Mid-sized construction firms hardest hit
Mid-sized construction companies have been hardest hit since 2007, according to global information services company Experian.
Experian’s snapshot analysis of the construction sector between 2007 and the present day shows that mid-sized firms, with 26-50 and 51-100 employees, lack the flexibility and low overheads of smaller players, yet struggle to compete with the financial clout and resources of their larger rivals.
The analysis has also revealed that although insolvencies within the sector have stabilised, the overall financial strength has dropped to a lower level than during the 2009 slump, led mainly by the mid-sized businesses. The smallest and largest firms within the construction sector were the least affected, seeing lower comparative insolvency rates than the mid-sized firms.
Key highlights from the analysis include:
•The largest firms (501 employees or more) saw their financial strength score remain above 80, indicating relatively robust financial health
•The smallest firms (up to 10 employees) saw their average score fall as low as 78.6 in May 2010, but these firms still managed to outperform or match the average score for the sector as a whole during 2007-2011
•Mid sized firms – with 26-50 and 51-100 employees - saw their scores fall as low as 77.3 and 76.6 in January 2010, but both categories have seen a moderate improvement since, rebounding to reach 78.14 and 78.34 by June 2011
•Companies with between 26-50 employees were the most at risk during the period, with an average insolvency rate of 1.11 per cent since 2007
•Regionally, the North East of England proved to be the least resilient area of the UK for construction, consistently showing the highest insolvency rate since 2007 – 0.7 per cent of the total business population.
Simon Streat, managing director of Experian’s UK SME business, said: “The challenging conditions in the construction sector mean that competition is now fierce and larger firms are bidding for the smaller contracts that they would have normally passed on.

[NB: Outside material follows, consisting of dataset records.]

(** * crgodicom: the DCMTK wrapper stubs

    A shallow embedding of [internal/dcmtk/dcmtk_reader_wrapper.c] and
    [internal/dcmtk/dcmtk_writer_wrapper.c], and the properties of the
    DICOM codec specification checked against them.

    The two C functions communicate through pointers: the reader stores
    into caller-owned buffers and cells, the writer receives caller-owned
    buffers.  The embedding therefore keeps an explicit store of objects
    addressed by pointers, next to the file system that a DICOM codec
    would read from and write to, and runs the C statements in a state
    monad in which undefined behaviour (null or dangling pointer, buffer
    too small for [strcpy]) is the absence of a result.  Objects are
    typed and addressed as a whole: a call that is defined here is
    defined in C with the same effect, while stores that C defines
    through pointers into the middle of an array or into an object of
    another type are not modelled. *)

From Stdlib Require Import ZArith String Ascii Strings.Byte List Bool.
From stdpp Require Import base option list gmap strings.

Local Open Scope Z_scope.

(** ** The store *)

Module Store.

Definition block := positive.

(** A C pointer: [NULL] or the address of an object of the store.  A
    pointer addresses a whole object, from its first byte: the store has
    no pointers into the middle of an array, so two outputs share memory
    only by being the same pointer, and outputs that overlap in part are
    outside it. *)
Inductive ptr : Type :=
| NULL
| Ptr (b : block).

Arguments Ptr b%_positive.

#[global] Instance ptr_eq_dec : EqDecision ptr.
Proof. solve_decision. Defined.

(** The objects the two wrappers touch: character arrays
    ([char[]], [unsigned char[]]), [int] cells and pointer cells
    ([unsigned char*]). *)
Inductive object : Type :=
| CharBuf (bytes : list byte)
| IntCell (v : Z)
| PtrCell (p : ptr).

(** The state a call runs in: the files of the file system, by name, and
    the objects of the store, by block. *)
Record World : Type := mkWorld {
  files : gmap string (list byte);
  mem : gmap block object
}.

Definition set_mem (w : World) (m : gmap block object) : World :=
  {| files := files w; mem := m |}.

Definition obj_at (w : World) (p : ptr) : option object :=
  match p with
  | NULL => None
  | Ptr b => mem w !! b
  end.

(** What a store never changes about an object: its kind, and for an
    array its size. *)
Inductive shape : Type :=
| SBuf (n : nat)
| SInt
| SPtr.

Definition shape_of (o : object) : shape :=
  match o with
  | CharBuf bytes => SBuf (length bytes)
  | IntCell _ => SInt
  | PtrCell _ => SPtr
  end.

Definition shape_at (w : World) (p : ptr) : option shape :=
  shape_of <$> obj_at w p.
(** An identity met in the scan yields exactly one entry. *)
Lemma copies_once (l : list entry) (seen : list entry_key) (e : entry) :
  In e l -> ~ In (key_of e) seen -> copies (key_of e) (first_copies seen l) = 1%nat.
Proof.
  revert seen. induction l as [|x r IH]; intros seen He Hk; [easy|].
  cbn [first_copies]. destruct (key_in (key_of x) seen) eqn:K.
  - destruct He as [->|He]; [apply key_in_In in K; contradiction|].
    now apply IH.
  - rewrite copies_cons.
    destruct (key_eqb (key_of x) (key_of e)) eqn:E.
    + apply key_eqb_eq in E. f_equal.
      apply (copies_seen r (key_of x :: seen) (key_of e)). now left.
    + destruct He as [->|He].
      * rewrite (proj2 (key_eqb_eq _ _) eq_refl) in E. discriminate.
      * apply IH; [assumption|].
        intros [C|C]; [|contradiction].
        rewrite C in E. rewrite (proj2 (key_eqb_eq _ _) eq_refl) in E.
        discriminate.
Qed.

(** An identity met nowhere yields no entry. *)
Lemma copies_absent (l : list entry) (k : entry_key) :
  (forall e, In e l -> key_of e <> k) -> copies k l = O.
Proof.
  induction l as [|x r IH]; intros H; [reflexivity|].
  rewrite copies_cons. destruct (key_eqb (key_of x) k) eqn:E.
  - apply key_eqb_eq in E. exfalso. apply (H x); [now left|assumption].
  - apply IH. intros e He. apply H. now right.
Qed.

(** Every identity met in the scan has its entry in the result. *)
Lemma first_copies_covers (l : list entry) (seen : list entry_key) (e : entry) :
  In e l -> ~ In (key_of e) seen ->
  exists e', In e' (first_copies seen l) /\ key_of e' = key_of e.
Proof.
  revert seen. induction l as [|x r IH]; intros seen He Hk; [easy|].
  cbn [first_copies]. destruct (key_in (key_of x) seen) eqn:K.
  - destruct He as [->|He].
    + apply key_in_In in K. contradiction.
    + now apply IH.
  - destruct (key_eqb_eq (key_of x) (key_of e)) as [_ Q].
    destruct (key_eqb (key_of x) (key_of e)) eqn:X.
    + apply key_eqb_eq in X. exists x. split; [now left|assumption].
    + destruct He as [->|He].
      * specialize (Q eq_refl). discriminate.
      * destruct (IH (key_of x :: seen) He) as [e' [H1 H2]].
        -- intros [C|C]; [|contradiction].
           specialize (Q C). discriminate.
        -- exists e'. split; [now right|assumption].
Qed.

Lemma number_of_key (a b : entry) : key_of a = key_of b -> number a = number b.
Proof. unfold key_of. intros H. now injection H. Qed.

(** No identity has two entries in the merged view. *)
Lemma copies_merged (keep_path : bool) (w : world) (k : entry_key) :
  (copies k (merged keep_path w) <= 1)%nat.
Proof.
  unfold merged.
  destruct (existsb (fun e => key_eqb (key_of e) k) (candidates keep_path w)) eqn:X.
  - apply existsb_exists in X as [e [He Ke]].
    apply key_eqb_eq in Ke. subst k. rewrite copies_once; auto.
  - rewrite copies_absent; [lia|].
    intros e He Ke. apply first_copies_in in He as [He _].
    assert (existsb (fun e => key_eqb (key_of e) k) (candidates keep_path w) = true)
      by (apply existsb_exists; exists e; split;
          [assumption|now apply key_eqb_eq]).
    congruence.
Qed.

Lemma filter_length_perm {A} (f : A -> bool) (l l' : list A) :
  Permutation l l' ->
  List.length (filter f l) = List.length (filter f l').
Proof.
  induction 1; simpl; try congruence.
  - destruct (f x); simpl; congruence.
  - destruct (f x), (f y); reflexivity.
Qed.

Lemma copies_sorted (k : entry_key) (l : list entry) :
  copies k (sorted_reverse number l) = copies k l.
Proof. apply filter_length_perm, sorted_reverse_perm. Qed.

End DedupFacts.

(** ** C4 and C9: the merged view *)

Import Py OS Logger View.

(** C4. When two known locations each hold a physical line that reads as
    the same tuple (sequence, date, time, sourceName), the merged view
    holds exactly one logical entry for that tuple; the paths of the two
    lines play no part. *)
Theorem C4_one_entry_per_identity
    (w : world) (loc1 loc2 line1 line2 : str) (e1 e2 : entry) :
  In loc1 LEGACY_LOG_FILES -> In loc2 LEGACY_LOG_FILES ->
  In line1 (lines_at w loc1) -> In line2 (lines_at w loc2) ->
  line_entry true line1 = Some e1 -> line_entry true line2 = Some e2 ->
  key_of e1 = key_of e2 ->
  exists rows, read_log w = (Ok rows, w) /\ copies (key_of e1) rows = 1%nat.
Proof.
  intros L1 _ H1 _ P1 _ _.
  exists (sorted_reverse number (merged true w)). split.
  - apply MergeFacts.read_log_run.
  - rewrite DedupFacts.copies_sorted. unfold merged.
    apply DedupFacts.copies_once; [|easy].
    apply DedupFacts.candidates_in. now exists loc1, line1.
Qed.

Lemma C4_witness :
  exists rows,
    read_log world_two_copies = (Ok rows, world_two_copies)
    /\ copies (3, lit "2025-01-01", lit "10:00:00", lit "a.py") rows = 1%nat.
Proof.
  apply (C4_one_entry_per_identity world_two_copies
           (lit "program_log.txt") (lit "logs/program_log.txt")
           (row "3" "2025-01-01" "10:00:00" "a.py" "/old/a.py")
           (row "3" "2025-01-01" "10:00:00" "a.py" "/new/a.py")
           (mkEntry 3 (lit "2025-01-01") (lit "10:00:00") (lit "a.py")
                    (Some (lit "/old/a.py")))
           (mkEntry 3 (lit "2025-01-01") (lit "10:00:00") (lit "a.py")
                    (Some (lit "/new/a.py")))).
  - vm_compute. auto.
  - vm_compute. auto.
  - vm_compute. auto.
  - vm_compute. auto.
  - reflexivity.
  - reflexivity.
  - reflexivity.
Defined.

(** C9. Reading the log twice in a row, with no recording in between,
    gives the same rows in the same order, and leaves the files as they
    were. *)
Theorem C9_read_log_twice (w : world) :
  exists rows,
    read_log w = (Ok rows, w)
    /\ bind read_log (fun first =>
         bind read_log (fun second => ret (first, second))) w
       = (Ok (rows, rows), w).
Proof.
  exists (sorted_reverse number (merged true w)).
  unfold bind. now rewrite !MergeFacts.read_log_run.
Qed.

“As a result, both the smaller and mid-sized companies are having to look further and wider for new business and offer more competitive prices than their larger counterparts. Smaller construction firms that have lower overheads and more flexibility are managing to work around this, but mid sized firms are finding their revenues increasingly squeezed while still having to maintain the same basic outgoings.
“The fact that insolvencies have stabilised is a positive sign, but with financial strength of these firms remaining at a low level, it indicates that they are not out of the water quite yet. It’s vital, therefore, that these vulnerable mid-sized businesses take action now to safeguard their operations. This means changing the way their find new and target customers and tying new customers into robust and stringent contracts to protect against late or non-payment.
“It is also wise for these firms to pay close attention to economic data such as insolvency rates and financial strength scores. This data often points to the areas of the country where profitable contracts can still be found, as well as the areas where businesses need to exercise caution before pursuing a contract.”